Collected data
(* ===== verification/RoleGraphInv.v ===== *)
(** * The role graph and its abstraction

    [GInv]: the five maps have the same keys, subordinates and members are each other's inverse,
    without duplicates and among the roles there are, the ordered set lists the same roles, all action
    sets are well formed, and a built-in role has no subordinates and the privileges of its table.
    [Abs] is the graph as a set of roles, a set of edges and the direct privileges; [rel] relates
    the two.  The names of roles are [good]: no at sign in the database, so that the full name
    determines the role. *)
From stdpp Require Import sorting.
From S2P Require Import Prelude ParseNumber AuthPrivilege BuiltinRoles RoleGraph RoleSet.
From Stdlib Require Import String.
Open Scope string_scope.
Open Scope list_scope.
Open Scope Z_scope.
Import Priv Builtin Graph.
Implicit Types (g : RoleGraph) (role r : RoleName) (k x y : string).

(** ** Names *)
Definition good r : Prop := NamespaceString.find_char "@"%char (getDB r) = false.
#[export] Instance good_dec r : Decision (good r).
Proof. unfold good. apply _. Defined.
Abbreviation names l := (nm <$> (l : list RoleName)).

Lemma append_cons c (s t : string) : (String c s ++ t)%string = String c (s ++ t)%string.
Proof. done. Qed.
Lemma append_nil (t : string) : (EmptyString ++ t)%string = t.
Proof. done. Qed.
Lemma full_name_inj (a d a' d' : string) :
  NamespaceString.find_char "@"%char d = false → NamespaceString.find_char "@"%char d' = false →
  (a ++ "@" ++ d)%string = (a' ++ "@" ++ d')%string → a = a' ∧ d = d'.
Proof.
  revert a'. induction a as [|c a IH]; intros [|c' a'] Hd Hd' E; rewrite ?append_cons, ?append_nil in E.
  - by injection E as ->.
  - exfalso. injection E as <- ->. rewrite !find_char_app in Hd. simpl in Hd. by rewrite orb_true_r in Hd.
  - exfalso. injection E as -> <-. rewrite !find_char_app in Hd'. simpl in Hd'. by rewrite orb_true_r in Hd'.
  - injection E as -> E. by destruct (IH a' Hd Hd' E) as [-> ->].
Qed.
Lemma nm_inj r r' : good r → good r' → nm r = nm r' → r = r'.
Proof.
  destruct r as [a d], r' as [a' d']. unfold good, getFullName. simpl. intros Hd Hd' E.
  by destruct (full_name_inj a d a' d' Hd Hd' E) as [-> ->].
Qed.
Lemma role_eqb_nm r r' : role_eqb r r' = bool_decide (nm r = nm r').
Proof. unfold role_eqb. destruct (String.eqb_spec (nm r) (nm r')); by case_bool_decide. Qed.

(** ** Vectors of role names *)
Lemma has_spec role l : has role l = bool_decide (nm role ∈ names l).
Proof.
  unfold has. induction l as [|r l IH]; [done|]. cbn [existsb fmap list_fmap]. rewrite IH, role_eqb_nm. clear.
  repeat case_bool_decide; set_solver.
Qed.
Lemma erase_names role l : NoDup (names l) →
  NoDup (names (erase role l)) ∧ ∀ x, x ∈ names (erase role l) ↔ x ∈ names l ∧ x ≠ nm role.
Proof.
  induction l as [|r l IH]; intros Hnd; simpl; [set_solver|]. apply NoDup_cons in Hnd as [Hn Hnd].
  rewrite role_eqb_nm. case_bool_decide as E.
  - split; [done|]. intros x. rewrite E. set_solver.
  - destruct (IH Hnd) as [Hnd' Hx]. split.
    + simpl. apply NoDup_cons. split; [|done]. rewrite Hx. naive_solver.
    + intros x. simpl. rewrite !elem_of_cons, Hx. naive_solver.
Qed.
Lemma erase_sublist role l r : r ∈ erase role l → r ∈ l.
Proof. induction l as [|r' l IH]; simpl; [done|]. case_match; rewrite ?elem_of_cons; naive_solver. Qed.

(** ** Entries *)
Section entries.
Context {V : Type}.
Implicit Types (m : gmap string (list V)).
Lemma touch_known k m : is_Some (m !! k) → touch k m = m.
Proof. unfold touch. by intros [v ->]. Qed.
Lemma entry_insert k k' v m : entry k' (<[k := v]> m) = if decide (k' = k) then v else entry k' m.
Proof. unfold entry. case_decide; [subst; by rewrite lookup_insert_eq|by rewrite lookup_insert_ne]. Qed.
Lemma entry_set k k' f m : entry k' (set_entry k f m) = if decide (k' = k) then f (entry k m) else entry k' m.
Proof. apply entry_insert. Qed.
Lemma known_insert k k' (v : list V) m : is_Some (<[k := v]> m !! k') ↔ k' = k ∨ is_Some (m !! k').
Proof.
  destruct (decide (k' = k)) as [->|Hne]; [rewrite lookup_insert_eq; naive_solver|]. rewrite lookup_insert_ne by done. naive_solver.
Qed.
Lemma known_set k k' f m : is_Some (m !! k) → is_Some (set_entry k f m !! k') ↔ is_Some (m !! k').
Proof. intros Hk. unfold set_entry. rewrite known_insert. naive_solver. Qed.
Lemma entry_delete k k' m : entry k' (delete k m) = if decide (k' = k) then [] else entry k' m.
Proof. unfold entry. case_decide; [subst; by rewrite lookup_delete_eq|by rewrite lookup_delete_ne]. Qed.
Lemma known_delete k k' m : is_Some (delete k m !! k') ↔ k' ≠ k ∧ is_Some (m !! k').
Proof.
  destruct (decide (k' = k)) as [->|Hne]; [rewrite lookup_delete_eq|rewrite lookup_delete_ne by done]; [|naive_solver].
  split; [by intros [? ?]|naive_solver].
Qed.
Lemma entry_unknown k m : ¬ is_Some (m !! k) → entry k m = [].
Proof. unfold entry. by intros ->%eq_None_not_Some. Qed.
Lemma set_entry_id k m : is_Some (m !! k) → set_entry k (λ v, v) m = m.
Proof. intros [v Hv]. unfold set_entry, entry. rewrite Hv. simpl. by apply insert_id. Qed.
End entries.

(** ** The invariant *)
Definition known g k : Prop := is_Some (_roleToSubordinates g !! k).
#[export] Instance known_dec g k : Decision (known g k).
Proof. unfold known. apply _. Defined.
Definition subs g k : list RoleName := entry k (_roleToSubordinates g).
Definition mems g k : list RoleName := entry k (_roleToMembers g).
Definition directs g k : PrivilegeVector := entry k (_directPrivilegesForRole g).
Definition alls g k : PrivilegeVector := entry k (_allPrivilegesForRole g).
Definition edge g x y : Prop := y ∈ names (subs g x).
(** What the table of a built-in role gives. *)
Definition builtin_privileges r : PrivilegeVector :=
  match addPrivilegesForBuiltinRole r [] with Ret (_, v) => v | Abort _ => [] end.
Definition builtin_direct r : PrivilegeVector := add_all [] (builtin_privileges r).
Record GInv g : Prop := mkGInv {
  gi_indirect : ∀ k, is_Some (_roleToIndirectSubordinates g !! k) ↔ known g k;
  gi_members : ∀ k, is_Some (_roleToMembers g !! k) ↔ known g k;
  gi_direct : ∀ k, is_Some (_directPrivilegesForRole g !! k) ↔ known g k;
  gi_all : ∀ k, is_Some (_allPrivilegesForRole g !! k) ↔ known g k;
  gi_nodup : ∀ k, NoDup (names (subs g k)) ∧ NoDup (names (mems g k));
  gi_good : ∀ k r, r ∈ subs g k ∨ r ∈ mems g k → good r ∧ known g (nm r);
  gi_sym : ∀ x y, edge g x y ↔ x ∈ names (mems g y);
  gi_sorted : sorted (_allRoles g);
  gi_roles : ∀ r, r ∈ _allRoles g ↔ good r ∧ known g (nm r);
  gi_named : ∀ k, known g k → ∃ r, good r ∧ nm r = k;
  gi_privs : ∀ k, Priv.wf (directs g k) ∧ Priv.wf (alls g k);
  gi_distinct : ∀ k, NoDup (resources (directs g k));
  gi_builtin : ∀ r, good r → isBuiltinRole r = true → known g (nm r) →
    subs g (nm r) = [] ∧ directs g (nm r) = builtin_direct r }.

Lemma empty_GInv : GInv empty_graph.
Proof.
  assert (∀ k, ¬ known empty_graph k) as Hno by (intros k; unfold known, empty_graph; simpl; rewrite lookup_empty; by intros [? ?]).
  assert (∀ k (V : Type), is_Some ((∅ : gmap string (list V)) !! k) ↔ known empty_graph k) as Hem.
  { intros k V. split; [intros [? H]; by rewrite lookup_empty in H|by intros ?%Hno]. }
  split; try (intros; by apply Hem); unfold subs, mems, directs, alls, edge, entry; simpl; intros; rewrite ?lookup_empty; simpl.
  - split; constructor.
  - rewrite !lookup_empty in H. simpl in H. set_solver.
  - set_solver.
  - constructor.
  - split; [by intros ?%not_elem_of_nil|by intros [_ ?%Hno]].
  - by apply Hno in H.
  - split; constructor.
  - constructor.
  - by apply Hno in H1.
Qed.
Lemma edge_known g x y : GInv g → edge g x y → known g x ∧ known g y.
Proof.
  intros HI He. split.
  - destruct (decide (known g x)) as [|Hn]; [done|]. unfold edge, subs in He. rewrite (entry_unknown x _ Hn) in He. set_solver.
  - apply list_elem_of_fmap in He as (r & -> & Hr). by apply (gi_good g HI x r); left.
Qed.
Lemma sub_known g x r : GInv g → r ∈ subs g x → good r ∧ known g (nm r).
Proof. intros HI Hr. apply (gi_good g HI x). by left. Qed.
Lemma builtin_table_eq r : isBuiltinRole r = true → addPrivilegesForBuiltinRole r [] = Ret (true, builtin_privileges r) ∧ Priv.wf (builtin_privileges r).
Proof. intros H. destruct (builtin_table r H) as (v & Hv & Hw & _). unfold builtin_privileges. rewrite Hv. done. Qed.

(** ** Questions that change nothing *)
Section reading.
Context (g : RoleGraph) (HI : GInv g).
Lemma wp_exists role (Q : bool → RoleGraph → Prop) :
  Q (bool_decide (known g (nm role))) g → wp (_roleExistsDontCreateBuiltin role) Q g.
Proof.
  intros HQ. unfold _roleExistsDontCreateBuiltin. wp_simpl. destruct (decide (known g (nm role))) as [Hk|Hk].
  2:{ rewrite (bool_decide_false (is_Some _)) by done. simpl. wp_simpl. by rewrite bool_decide_false in HQ. }
  rewrite (bool_decide_true (is_Some (_roleToSubordinates _ !! _))) by done. simpl. wp_simpl. rewrite bool_decide_true in HQ by done.
  pose proof (gi_members g HI (nm role)) as Hm. pose proof (gi_direct g HI (nm role)) as Hd. pose proof (gi_all g HI (nm role)) as Ha.
  split; [apply bool_decide_true; tauto|]. rewrite bool_decide_true by tauto. simpl. wp_simpl.
  split; [apply bool_decide_true; tauto|done].
Qed.
Context (k : string) (Hk : known g k).
Lemma wp_ref_sub (Q : list RoleName → RoleGraph → Prop) : Q (subs g k) g → wp (ref_sub k) Q g.
Proof. intros HQ. unfold ref_sub. wp_simpl. simpl. rewrite touch_known by done. by destruct g. Qed.
Lemma wp_ref_members (Q : list RoleName → RoleGraph → Prop) : Q (mems g k) g → wp (ref_members k) Q g.
Proof. intros HQ. unfold ref_members. wp_simpl. simpl. rewrite touch_known by (by apply gi_members). by destruct g. Qed.
Lemma wp_ref_indirect (Q : list RoleName → RoleGraph → Prop) :
  Q (entry k (_roleToIndirectSubordinates g)) g → wp (ref_indirect k) Q g.
Proof. intros HQ. unfold ref_indirect. wp_simpl. simpl. rewrite touch_known by (by apply gi_indirect). by destruct g. Qed.
Lemma wp_ref_direct (Q : PrivilegeVector → RoleGraph → Prop) : Q (directs g k) g → wp (ref_direct k) Q g.
Proof. intros HQ. unfold ref_direct. wp_simpl. simpl. rewrite touch_known by (by apply gi_direct). by destruct g. Qed.
Lemma wp_ref_all (Q : PrivilegeVector → RoleGraph → Prop) : Q (alls g k) g → wp (ref_all k) Q g.
Proof. intros HQ. unfold ref_all. wp_simpl. simpl. rewrite touch_known by (by apply gi_all). by destruct g. Qed.
End reading.

(** ** A new role *)
Definition with_role g r (d a : PrivilegeVector) : RoleGraph :=
  mkGraph (<[nm r := []]> (_roleToSubordinates g)) (<[nm r := []]> (_roleToIndirectSubordinates g))
    (<[nm r := []]> (_roleToMembers g)) (<[nm r := d]> (_directPrivilegesForRole g))
    (<[nm r := a]> (_allPrivilegesForRole g)) (set_insert r (_allRoles g)).
Section new_role.
Context (g : RoleGraph) (r : RoleName) (HI : GInv g) (Hgood : good r) (Hnew : ¬ known g (nm r)).
Lemma with_role_known d a k : known (with_role g r d a) k ↔ k = nm r ∨ known g k.
Proof. apply known_insert. Qed.
Lemma with_role_subs d a k : subs (with_role g r d a) k = subs g k.
Proof. unfold subs. simpl. rewrite entry_insert. case_decide; [subst; by rewrite entry_unknown|done]. Qed.
Lemma with_role_mems d a k : mems (with_role g r d a) k = mems g k.
Proof.
  unfold mems. simpl. rewrite entry_insert. case_decide; [subst|done]. rewrite entry_unknown; [done|]. by rewrite (gi_members g HI).
Qed.
Lemma with_role_GInv d a :
  Priv.wf d → NoDup (resources d) → Priv.wf a → (isBuiltinRole r = true → d = builtin_direct r) → GInv (with_role g r d a).
Proof.
  intros Hd Hdd Ha Hb. destruct (set_insert_spec r _ (gi_sorted g HI)) as [Hso Hin].
  split; try (intros k; simpl; rewrite known_insert, with_role_known;
    rewrite ?(gi_indirect g HI), ?(gi_members g HI), ?(gi_direct g HI), ?(gi_all g HI); done).
  - intros k. rewrite with_role_subs, with_role_mems. by apply gi_nodup.
  - intros k r'. rewrite with_role_subs, with_role_mems, with_role_known. intros H. destruct (gi_good g HI k r' H). auto.
  - intros x y. unfold edge. rewrite with_role_subs, with_role_mems. by apply gi_sym.
  - done.
  - intros r'. simpl. rewrite Hin, (gi_roles g HI), with_role_known. split; [naive_solver|]. intros [Hg [E|?]]; [|auto].
    left. by apply nm_inj.
  - intros k [->|Hk]%with_role_known; [eauto|by apply (gi_named g HI)].
  - intros k. unfold directs, alls. simpl. rewrite !entry_insert. case_decide; [done|by apply gi_privs].
  - intros k. unfold directs. simpl. rewrite entry_insert. case_decide; [done|by apply gi_distinct].
  - intros r' Hg' Hb' Hk. rewrite with_role_subs. unfold directs. simpl. rewrite entry_insert. case_decide as E.
    + apply nm_inj in E; [|done..]. subst r'. split; [by apply entry_unknown|by apply Hb].
    + apply with_role_known in Hk as [?|Hk]; [done|]. by apply (gi_builtin g HI).
Qed.
Lemma wp_create (Q : () → RoleGraph → Prop) : Q tt (with_role g r [] []) → wp (_createRoleDontCheckIfRoleExists r) Q g.
Proof.
  intros HQ. unfold _createRoleDontCheckIfRoleExists, ref_sub, ref_indirect, ref_members, ref_direct, ref_all. wp_simpl. simpl.
  assert (∀ (V : Type) (m : gmap string (list V)), ¬ is_Some (m !! nm r) → touch (nm r) m = <[nm r := []]> m) as Ht.
  { intros V m H%eq_None_not_Some. unfold touch. by rewrite H. }
  rewrite !Ht; [exact HQ|..].
  - by rewrite (gi_all g HI).
  - by rewrite (gi_direct g HI).
  - by rewrite (gi_members g HI).
  - by rewrite (gi_indirect g HI).
  - done.
Qed.
Lemma wp_fill l : ∀ d a (Q : () → RoleGraph → Prop), Q tt (with_role g r (add_all d l) (a ++ l)) →
  wp (mfoldl (λ _ privilege, _addPrivilegeToRoleNoChecks r privilege ;; on_all (nm r) (λ v, v ++ [privilege])) tt l) Q (with_role g r d a).
Proof.
  induction l as [|p l IH]; intros d a Q HQ; cbn [mfoldl]; [by rewrite app_nil_r in HQ|].
  unfold _addPrivilegeToRoleNoChecks, on_direct, on_all. wp_simpl. unfold set_entry, with_role. simpl.
  assert (∀ (v : PrivilegeVector) m, entry (nm r) (<[nm r := v]> m) = v) as He by (intros; rewrite entry_insert; by case_decide).
  rewrite !He, !insert_insert_eq. apply (IH (addPrivilegeToPrivilegeVector d p) (a ++ [p])). by rewrite <-app_assoc.
Qed.
End new_role.
(** A built-in role appears when somebody asks for it. *)
Definition ensured g r : RoleGraph :=
  if isBuiltinRole r && bool_decide (¬ known g (nm r)) then with_role g r (builtin_direct r) (builtin_privileges r) else g.
Lemma ensured_GInv g r : GInv g → good r → GInv (ensured g r).
Proof.
  intros HI Hg. unfold ensured. destruct (isBuiltinRole r) eqn:Hb; [|done]. simpl. case_bool_decide; [|done].
  destruct (builtin_table_eq r Hb) as [_ Hw]. apply with_role_GInv; try done; [by apply wf_add_all; [constructor|]|]. apply distinct_add_all. constructor.
Qed.
Lemma wp_ensure g r (Q : () → RoleGraph → Prop) : GInv g → Q tt (ensured g r) → wp (_createBuiltinRoleIfNeeded r) Q g.
Proof.
  intros HI HQ. unfold _createBuiltinRoleIfNeeded, ensured in *. destruct (isBuiltinRole r) eqn:Hb; simpl in *; [|by wp_simpl].
  wp_simpl. apply wp_exists; [done|]. destruct (decide (known g (nm r))) as [Hk|Hk].
  - rewrite bool_decide_true by done. wp_simpl. by rewrite bool_decide_false in HQ by naive_solver.
  - rewrite bool_decide_false by done. rewrite bool_decide_true in HQ by done. wp_simpl. apply wp_create; [done|done|].
    destruct (builtin_table_eq r Hb) as [-> _]. wp_simpl. cbn [owp]. wp_simpl. split; [done|]. by apply wp_fill.
Qed.
Lemma wp_roleExists g r (Q : bool → RoleGraph → Prop) :
  GInv g → good r → Q (bool_decide (known (ensured g r) (nm r))) (ensured g r) → wp (roleExists r) Q g.
Proof.
  intros HI Hg HQ. unfold roleExists. wp_simpl. apply wp_ensure; [done|]. apply wp_exists; [by apply ensured_GInv|done].
Qed.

What the exercise asks
Only one stretch of the records above is wanted: the lines between the one holding "Q (bool_decide (known g" and the one holding "rewrite (bool_decide_true (is_Some", inclusive, reproduced exactly.

Output for this exercise
  Q (bool_decide (known g (nm role))) g → wp (_roleExistsDontCreateBuiltin role) Q g.
Proof.
  intros HQ. unfold _roleExistsDontCreateBuiltin. wp_simpl. destruct (decide (known g (nm role))) as [Hk|Hk].
  2:{ rewrite (bool_decide_false (is_Some _)) by done. simpl. wp_simpl. by rewrite bool_decide_false in HQ. }
  rewrite (bool_decide_true (is_Some (_roleToSubordinates _ !! _))) by done. simpl. wp_simpl. rewrite bool_decide_true in HQ by done.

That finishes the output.